In a recent interview with AsiaNews, Italian Cardinal Mario Zenari, the pope’s ambassador in Syria, stressed the importance of humanitarian outreach, saying this is one of the Catholic Church’s “main missions” in Syria.

The poor, the sick and the hungry “are knocking on our doors,” he said, noting that there are more than 13 million people who have been impacted by the war and are in need of humanitarian assistance, food and medicines.

“More than half of Syria’s population are in need,” he said, adding that the Church, while small in number, is “on the front line to meet basic needs, bring medicines, help against the cold. Here the temperatures are below zero and the distress is great; the cold compounds the hunger.”

One project AVSI sponsors that Zenari has been involved in is the Open Hospitals initiative, which provides medical care for those living in poverty and supports the activities of three Catholic non-profit hospitals in Syria.

According to Silvestri, half of Syria’s hospitals are currently out of commission, making the need for medical care, particularly in conflict areas, where hospitals are often a target and eight in 10 people live in poverty, desperate.
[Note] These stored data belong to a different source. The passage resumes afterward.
(* ===== verification/ServiceInv.v ===== *)
(** * The invariants of the service

    Three tables describe the handlers: the chains of requests for a key, the
    callbacks the credentials cache holds, and the jobs of the two rate limiters.
    Each invariant is stated on the part of a handler it is about, and each
    operation changes the parts by one of the lemmas of this file. *)

From Stdlib Require Import Sorting.Sorted.
From S2P Require Import Prelude.
From S2P Require Import Thumbnailer.
From S2P Require Import RateLimiter.
From S2P Require Import Credentials.
From S2P Require Import Service.
Import Service.

Module ServiceInv.

(** ** The chains of requests for a key *)

Inductive phase : Type := Waiting | Active | Done.

Definition phase_of (st : stage) : phase :=
  match st with NotBegun => Waiting | Finished => Done | _ => Active end.

Notation entry := (string * list nat * phase)%type.

(** The handlers behind the first: none has begun, each is connected to the next. *)
Fixpoint waits (m : gmap nat entry) (k : string) (v : list nat) : Prop :=
  match v with
  | [] => True
  | h :: t => m !! h = Some (k, take 1 t, Waiting) /\ waits m k t
  end.

(** The first has begun, unless it is [fresh]. *)
Definition chain (m : gmap nat entry) (fresh : option nat) (k : string) (v : list nat) : Prop :=
  match v with
  | [] => False
  | h :: t => m !! h = Some (k, take 1 t, if decide (fresh = Some h) then Waiting else Active) /\ waits m k t
  end.

Record KeysInv (m : gmap nat entry) (rq : gset nat) (ks : gmap string (list nat)) (fresh : option nat) : Prop := {
  keys_chain : forall k v, ks !! k = Some v -> NoDup v /\ chain m fresh k v;
  keys_requests : forall h, h ∈ rq <-> exists k v, ks !! k = Some v /\ h ∈ v;
  keys_fresh : forall h, fresh = Some h -> exists k t, ks !! k = Some (h :: t);
  keys_sorted : forall k v, ks !! k = Some v -> StronglySorted lt v
}.

Lemma waits_frame m h e k v : h ∉ v -> waits m k v -> waits (<[h := e]> m) k v.
Proof.
  induction v as [|g t IH]; simpl; [done|]. intros Hn [Hg Ht].
  rewrite lookup_insert_ne by set_solver. split; [done|]. apply IH; set_solver.
Qed.

Lemma waits_delete m h k v : h ∉ v -> waits m k v -> waits (delete h m) k v.
Proof.
  induction v as [|g t IH]; simpl; [done|]. intros Hn [Hg Ht].
  rewrite lookup_delete_ne by set_solver. split; [done|]. apply IH; set_solver.
Qed.

Lemma waits_key m k v h : waits m k v -> h ∈ v -> exists t, m !! h = Some (k, take 1 t, Waiting).
Proof.
  induction v as [|g t IH]; [set_solver|]. intros [Hg Ht] [-> |Hin]%elem_of_cons; eauto.
Qed.

Lemma chain_key m fresh k v h :
  chain m fresh k v -> h ∈ v -> exists c p, m !! h = Some (k, c, p) /\ p <> Done.
Proof.
  destruct v as [|g t]; [set_solver|]. intros [Hg Ht] [-> |Hin]%elem_of_cons.
  - eexists _, _. split; [done|]. by destruct (decide _).
  - destruct (waits_key m k t h Ht Hin) as [t' ?]. by eexists _, _.
Qed.

(** A handler is in at most one chain, that of its key. *)
Lemma chain_same m fresh k k' v v' h :
  chain m fresh k v -> chain m fresh k' v' -> h ∈ v -> h ∈ v' -> k = k'.
Proof.
  intros H1 H2 I1 I2. destruct (chain_key m fresh k v h H1 I1) as (? & ? & E1 & _).
  destruct (chain_key m fresh k' v' h H2 I2) as (? & ? & E2 & _). congruence.
Qed.

Lemma chain_frame m fresh k v h e : h ∉ v -> chain m fresh k v -> chain (<[h := e]> m) fresh k v.
Proof.
  destruct v as [|g t]; [done|]. intros Hn [Hg Ht]. simpl. rewrite lookup_insert_ne by set_solver.
  split; [done|]. apply waits_frame; set_solver.
Qed.

Lemma chain_fresh m f f' k v :
  (forall h, h ∈ v -> f = Some h <-> f' = Some h) -> chain m f k v -> chain m f' k v.
Proof.
  destruct v as [|g t]; [done|]. intros Hf [Hg Ht]. split; [|done].
  destruct (Hf g) as [H1 H2]; [by constructor|].
  rewrite Hg. by destruct (decide (f = Some g)), (decide (f' = Some g)); try tauto.
Qed.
So far, some 30,000 people have been treated at the Open Hospitals facilities, most of whom are Muslims given that Christians are a small minority in Syria. The goal is to eventually reach 50,000 people.

“We are looking for resources to continue, but things are progressing well. There is still need for healthcare,” Silvestri said, adding that people from Idlib are also making their way to the Open Hospitals facilities in Aleppo and Damascus.

With the situation on the ground not showing any improvement, Zenari insisted that “We shall have to continue our efforts and deal with the health emergency,” adding that it is crucial “to keep our eyes on Syria and not let the curtain fall” on the tragic situation that continues to unfold in Syria.

“The worst way of being killed,” he said, “is by silence and indifference.”